## Work to be completed
Pull out from the material below all lines with "content".

## Provided data
━━━━━━━━
(** [checkout] of a branch that has a commit: the files to clear are the
    files reachable from the tree of the previous commit; after HEAD is
    written, those of them that are regular files are deleted and nothing
    else is touched; then the tree of the target commit is written out,
    the index is emptied and the switch is reported. The budget of the
    model covers the nesting of the previous tree. *)
Theorem checkout_clears_then_restores `{Zlib} (path : FS.path) (fuel : nat)
    (branch : string) (createBranch : bool) (now : Z) (w : world)
    (previousBranch target : string) (data : Buffer) :
  Repository.getCurrentBranch path w = (Ok previousBranch, w) ->
  (forall t, previous_tree path now (files w) = Some t ->
             nests path (files w) fuel t) ->
  plain branch ->
  files w !! (Repository.headsDir path ++ [branch]) = Some (FS.File data) ->
  Str.trim (Buf.toString data) = target -> target <> ""%string ->
  files w !! Repository.gitDir path = Some FS.Dir ->
  files w !! Repository.headFile path <> Some FS.Dir ->
  exists (filesToClear : list string) (w1 w2 : world),
    (forall f, f ∈ filesToClear <-> tracked_by_previous path now (files w) f)
    /\ files w1
       = <[Repository.headFile path :=
             FS.File (Buf.from ("ref: refs/heads/" +:+ branch +:+ Str.lf))]>
           (files w)
    /\ (forall p, files w2 !! p = cleared path filesToClear (files w1) p)
    /\ Repository.checkout path fuel branch createBranch now w
       = ((let* targetCommitObj := Repository.loadObject path target in
           let targetCommit :=
             Commit.fromContent (GitObject.content targetCommitObj) now in
           (if Repository.truthy (Commit.treeHash targetCommit)
            then Repository.restoreTree path fuel
                   (default "" (Commit.treeHash targetCommit)) path
            else ret tt) >>
           Repository.saveIndex path []) >>
          log ("Switched to branch " +:+ branch)) w2.
Proof.
  intros Hprev Hnest Hplain Hbranch Htarget Hne Hgit Hhead.
  destruct (previousFiles_spec path fuel previousBranch now w Hnest Hprev)
    as (l & c & wq & Epf & [Hf [ls Hc]] & Hl).
  set (content := Buf.from ("ref: refs/heads/" +:+ branch +:+ Str.lf)).
  set (w1 := World (<[Repository.headFile path := FS.File content]> (files wq))
               (console wq)).
  destruct (clearFiles_spec path (Repository.sort_strings l) w1)
    as (w2 & Eclear & _ & Hcleared).
  exists l, w1, w2. split; [exact Hl|]. split; [by rewrite <- Hf|].
  split; [intros p; by rewrite Hcleared, cleared_sorted|].
  assert (Hother : Repository.headFile path
                   <> Repository.headsDir path ++ [branch]).
  { rewrite headFile_eq, headsDir_eq, <- app_assoc.
    intros E%app_inv_head. discriminate. }
  unfold Repository.checkout.
  rewrite (bind_ok _ _ _ _ _ Hprev), (bind_ok _ _ _ _ _ Epf). cbv zeta.
  rewrite (join_plain _ _ Hplain).
  rewrite (bind_ok _ _ wq wq true).
  2:{ apply (existsSync_true _ _ (FS.File data)).
      by rewrite lookup_snoc, Hf. }
  cbv iota.
  assert (Ewrite : writeFileSync (Repository.headFile path) content wq
                   = (Ok tt, w1)).
  { rewrite headFile_eq. apply writeFileSync_ok.
    - rewrite <- headFile_eq, Hf. done.
    - by rewrite lookup_gitDir, Hf. }
  rewrite (bind_ok _ _ _ _ _ Ewrite).
  assert (Eref : Repository.getBranchCommit path branch w1
                 = (Ok (Some target), w1)).
  { unfold Repository.getBranchCommit. cbv zeta.
    rewrite (join_plain _ _ Hplain).
    assert (Hlk : FS.lookup (files w1) (Repository.headsDir path ++ [branch])
                  = Some (FS.File data)).
    { rewrite lookup_snoc. unfold w1. cbn [files].
      rewrite lookup_insert_ne by done. by rewrite Hf. }
    rewrite (bind_ok _ _ _ _ _ (existsSync_true _ _ _ Hlk)).
    rewrite (bind_ok _ _ _ _ _ (readFileSync_file _ _ _ Hlk)).
    by rewrite Htarget. }
  unfold Repository.restoreWorkingDirectory.
  assert (Etr : Repository.truthy (Some target) = true).
  { simpl. by apply negb_true_iff, String.eqb_neq. }
  unfold bind at 1. unfold bind at 1. rewrite Eref, Etr.
  unfold bind at 1. rewrite Eclear. cbn [default]. reflexivity.
Qed.
(** The hypotheses of [checkout_clears_then_restores] hold before the
    last step of scenario S5: the files to clear are the one file "b". *)
Lemma checkout_master_after_feat :
  exists (filesToClear : list string) (w1 w2 : world),
    (forall f, f ∈ filesToClear
               <-> @tracked_by_previous sample_zlib sample_path 1700000300
                     (files feat_repo) f)
    /\ files w1
       = <[Repository.headFile sample_path :=
             FS.File (Buf.from ("ref: refs/heads/" +:+ "master" +:+ Str.lf))]>
           (files feat_repo)
    /\ (forall p, files w2 !! p = cleared sample_path filesToClear (files w1) p)
    /\ @Repository.checkout sample_zlib sample_path 8 "master" false
         1700000300 feat_repo
       = ((let* targetCommitObj :=
             @Repository.loadObject sample_zlib sample_path id_commit_one in
           let targetCommit :=
             Commit.fromContent (GitObject.content targetCommitObj)
               1700000300 in
           (if Repository.truthy (Commit.treeHash targetCommit)
            then @Repository.restoreTree sample_zlib sample_path 8
                   (default "" (Commit.treeHash targetCommit)) sample_path
            else ret tt) >>
           Repository.saveIndex sample_path []) >>
          log ("Switched to branch " +:+ "master")) w2.
Proof.
  apply (checkout_clears_then_restores (H := sample_zlib) sample_path 8
           "master" false 1700000300 feat_repo "feat" id_commit_one
           (Buf.from (id_commit_one +:+ Str.lf))).
  - apply reads_run; [apply reads_getCurrentBranch|]. by vm_compute.
  - intros t Ht. vm_compute in Ht. injection Ht as <-.
    eapply nests_tree; [by vm_compute|].
    intros e He [H100 _]. vm_compute in He.
    apply list_elem_of_In in He. destruct He as [<-|[]].
    vm_compute in H100. discriminate.
  - by vm_compute.
  - by vm_compute.
  - by vm_compute.
  - discriminate.
  - by vm_compute.
  - vm_compute. discriminate.
Qed.

(** Scenario S5: master tracks only "a"; after [checkout -b feat], adding
    and committing "b", and [checkout master], the file "b" is gone and
    "a" is as it was. *)
Lemma S5_deletion_on_checkout :
  let after :=
    @Repository.checkout sample_zlib sample_path 8 "master" false 1700000300
      feat_repo in
  (Repository.getCurrentBranch sample_path feat_repo).1 = Ok "feat"%string
  /\ files feat_repo !! (sample_path ++ ["b"%string])
     = Some (FS.File (Buf.from "B"))
  /\ after.1 = Ok tt
  /\ (Repository.getCurrentBranch sample_path after.2).1 = Ok "master"%string
  /\ files after.2 !! (sample_path ++ ["b"%string]) = None
  /\ files after.2 !! (sample_path ++ ["a"%string])
     = files one_commit_repo !! (sample_path ++ ["a"%string])
  /\ files after.2 !! (sample_path ++ ["a"%string])
     = Some (FS.File (Buf.from "A")).
Proof. cbv zeta. do 6 (split; [by vm_compute|]). by vm_compute. Qed.

(** C8 (the code departs from it): the commit of master tracks the one
    file "a b", and a file "a" was never staged. [checkout] computes the
    files to clear as the one path "a": the name is read back cut at its
    space. After [checkout -b feat] the file "a b" was not cleared, and
    the file "a" holds the bytes of "a b". *)
Theorem C8_tracked_name_with_space_is_not_cleared :
  let tree := Tree.new [Tree.Entry "100644" "a b" (GitObject.hash blob_X)] in
  let treeHash := GitObject.hash (Tree.object tree) in
  let after :=
    @Repository.checkout sample_zlib sample_path 8 "feat" true 1700000100
      spaced_repo in
  @previous_tree sample_zlib sample_path 1700000100 (files spaced_repo)
  = Some treeHash
  /\ @object_at sample_zlib sample_path (files spaced_repo) treeHash
     = Ok (Tree.object tree)
  /\ (exists c,
        (@Repository.previousFiles sample_zlib sample_path 8 "master"
           1700000100 spaced_repo).1 = Ok (["a"%string], c))
  /\ files spaced_repo !! (sample_path ++ ["a"%string])
     = Some (FS.File (Buf.from "mine"))
  /\ after.1 = Ok tt
  /\ files after.2 !! (sample_path ++ ["a b"%string])
     = Some (FS.File (Buf.from "X"))
  /\ files after.2 !! (sample_path ++ ["a"%string])
     = Some (FS.File (Buf.from "X")).
Proof.
  cbv zeta. split; [by vm_compute|]. split; [by vm_compute|].
  split; [eexists; by vm_compute|]. do 3 (split; [by vm_compute|]).
  by vm_compute.
Qed.

(** ** Objects: framing and the object store *)

Lemma deserialize_serialize `{Zlib} `{!ZlibLaws H} (o : GitObject.t) :
  contains " " (GitObject.type o) = false ->
  contains Str.NUL (GitObject.type o) = false ->
  GitObject.deserialize (GitObject.serialize o) = Some o.
Proof.
  intros Hsp Hnul. unfold GitObject.deserialize, GitObject.serialize.
  rewrite inflate_deflate.
  set (size := Num.toString (Z.of_nat (length (GitObject.content o)))).
  set (text := (GitObject.type o +:+ String " " size)%string).
  assert (Hstore : GitObject.store o
                   = Buf.from text ++ x00 :: GitObject.content o).
  { unfold GitObject.store, GitObject.header, text. fold size.
    change (" " +:+ size +:+ Str.nul)%string
      with (String " " (size +:+ Str.nul)).
    rewrite !from_app, !from_cons, from_app. unfold Str.nul.
    rewrite from_cons. change (Buf.from "") with (@nil byte).
    rewrite <- !app_assoc. simpl. rewrite <- !app_assoc. done. }
  assert (Htext : contains Str.NUL text = false).
  { unfold text. rewrite contains_app. simpl. rewrite Hnul. simpl.
    by apply toString_no_char. }
  rewrite Hstore. unfold Buf.indexOf0. rewrite drop_0.
  rewrite (indexOf0_from_app _ _ _ Htext). cbn [Nat.add].
  unfold Buf.slice. rewrite drop_0, Nat.sub_0_r.
  rewrite <- (length_from text), take_app_length, toString_from.
  unfold text at 1. rewrite split_app by done. cbn [hd].
  replace (S (length (Buf.from text)))
    with (length (Buf.from text ++ [x00]))
    by (rewrite length_app; simpl; lia).
  replace (Buf.from text ++ x00 :: GitObject.content o)
    with ((Buf.from text ++ [x00]) ++ GitObject.content o)
    by (by rewrite <- app_assoc).
  rewrite drop_app_length.
  by destruct o.
Qed.

Section ObjectStore.
Context `{Zlib} (path : FS.path).

Lemma objectFile_exists (h : string) (w : world) (n : FS.node) :
  FS.lookup (files w) (Repository.objectFile path h) = Some n ->
  existsSync (Repository.objectFile path h) w = (Ok true, w).
Proof. apply existsSync_true. Qed.

(** An object file that is there is never written again, whatever it
    holds. *)
Lemma storeObject_present (o : GitObject.t) (w : world) (n : FS.node) :
  FS.lookup (files w) (Repository.objectFile path (GitObject.hash o)) = Some n ->
  Repository.storeObject path o w = (Ok (GitObject.hash o), w).
Proof.
  intros Hn. unfold Repository.storeObject. cbv zeta.
  rewrite (bind_ok _ _ w w true); [done|].
  by apply (existsSync_true _ _ n).
Qed.

Lemma loadObject_absent (h : string) (w : world) :
  FS.lookup (files w) (Repository.objectFile path h) = None ->
  Repository.loadObject path h w
  = (Throw (Error ("Object " +:+ h +:+ " not found")), w).
Proof.
  intros Hn. unfold Repository.loadObject. cbv zeta.
  by rewrite (bind_ok _ _ w w false) by (by apply existsSync_false).
Qed.

Lemma loadObject_stored `{!ZlibLaws H} (o : GitObject.t) (h : string)
    (w : world) :
  contains " " (GitObject.type o) = false ->
  contains Str.NUL (GitObject.type o) = false ->
  FS.lookup (files w) (Repository.objectFile path h)
  = Some (FS.File (GitObject.serialize o)) ->
  Repository.loadObject path h w = (Ok o, w).
Proof.
  intros Hsp Hnul Hf. unfold Repository.loadObject. cbv zeta.
  rewrite (bind_ok _ _ _ _ _ (existsSync_true _ _ _ Hf)).
  rewrite (bind_ok _ _ _ _ _ (readFileSync_file _ _ _ Hf)).
  by rewrite deserialize_serialize.
Qed.

(** What [storeObject] leaves at the place of the object, in a
    repository whose directories exist. *)
Lemma storeObject_stores (o : GitObject.t) (w : world) :
  dirs_exist (files w) (Repository.objectsDir path) ->
  files w !! Repository.objectFile path (GitObject.hash o) = None ->
  (forall d, files w !! (Repository.objectsDir path
                           ++ [Str.slice_to 2 (GitObject.hash o)])
             <> Some (FS.File d)) ->
  exists w',
    Repository.storeObject path o w = (Ok (GitObject.hash o), w')
    /\ console w' = console w
    /\ files w' !! Repository.objectFile path (GitObject.hash o)
       = Some (FS.File (GitObject.serialize o))
    /\ forall p, ~ below (Repository.objectsDir path) p ->
                 files w' !! p = files w !! p.
Proof.
  intros Hdirs Hnone Hdir.
  pose proof (storeObject_run path o w Hdirs) as Hrun. cbv zeta in Hrun.
  pose proof (hexdigest_hex40 (GitObject.store o)) as Hhex.
  fold (GitObject.hash o) in Hhex.
  rewrite (objectFile_eq path _ Hhex) in *.
  change (Repository.objectsDir path
          ++ [Str.slice_to 2 (GitObject.hash o);
              Str.slice_from 2 (GitObject.hash o)])
    with (Repository.objectsDir path
          ++ [Str.slice_to 2 (GitObject.hash o)]
          ++ [Str.slice_from 2 (GitObject.hash o)]) in *.
  rewrite app_assoc in *.
  match type of Hrun with
  | _ = match ?x with _ => _ end =>
      replace x with (@None FS.node) in Hrun by (symmetry; exact Hnone)
  end.
  set (dir := Repository.objectsDir path
              ++ [Str.slice_to 2 (GitObject.hash o)]) in *.
  set (file := dir ++ [Str.slice_from 2 (GitObject.hash o)]) in *.
  assert (Hbelow_file : below (Repository.objectsDir path) file).
  { exists [Str.slice_to 2 (GitObject.hash o);
            Str.slice_from 2 (GitObject.hash o)].
    split; [done|]. unfold file, dir. by rewrite <- app_assoc. }
  assert (Hbelow_dir : below (Repository.objectsDir path) dir).
  { by exists [Str.slice_to 2 (GitObject.hash o)]. }
  destruct (files w !! dir) as [[d|]|] eqn:Ed.
  - by destruct (Hdir d).
  - eexists. split; [exact Hrun|]. split; [done|]. cbn [files]. split.
    + apply lookup_insert_eq.
    + intros p Hp. apply lookup_insert_ne. by intros <-.
  - eexists. split; [exact Hrun|]. split; [done|]. cbn [files]. split.
    + apply lookup_insert_eq.
    + intros p Hp. rewrite !lookup_insert_ne; [done|by intros <-..].
Qed.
━━━━━━━━
## Answer to this problem
             Commit.fromContent (GitObject.content targetCommitObj) now in
  set (content := Buf.from ("ref: refs/heads/" +:+ branch +:+ Str.lf)).
  set (w1 := World (<[Repository.headFile path := FS.File content]> (files wq))
  assert (Ewrite : writeFileSync (Repository.headFile path) content wq
             Commit.fromContent (GitObject.content targetCommitObj)
  set (size := Num.toString (Z.of_nat (length (GitObject.content o)))).
                   = Buf.from text ++ x00 :: GitObject.content o).
  replace (Buf.from text ++ x00 :: GitObject.content o)
    with ((Buf.from text ++ [x00]) ++ GitObject.content o)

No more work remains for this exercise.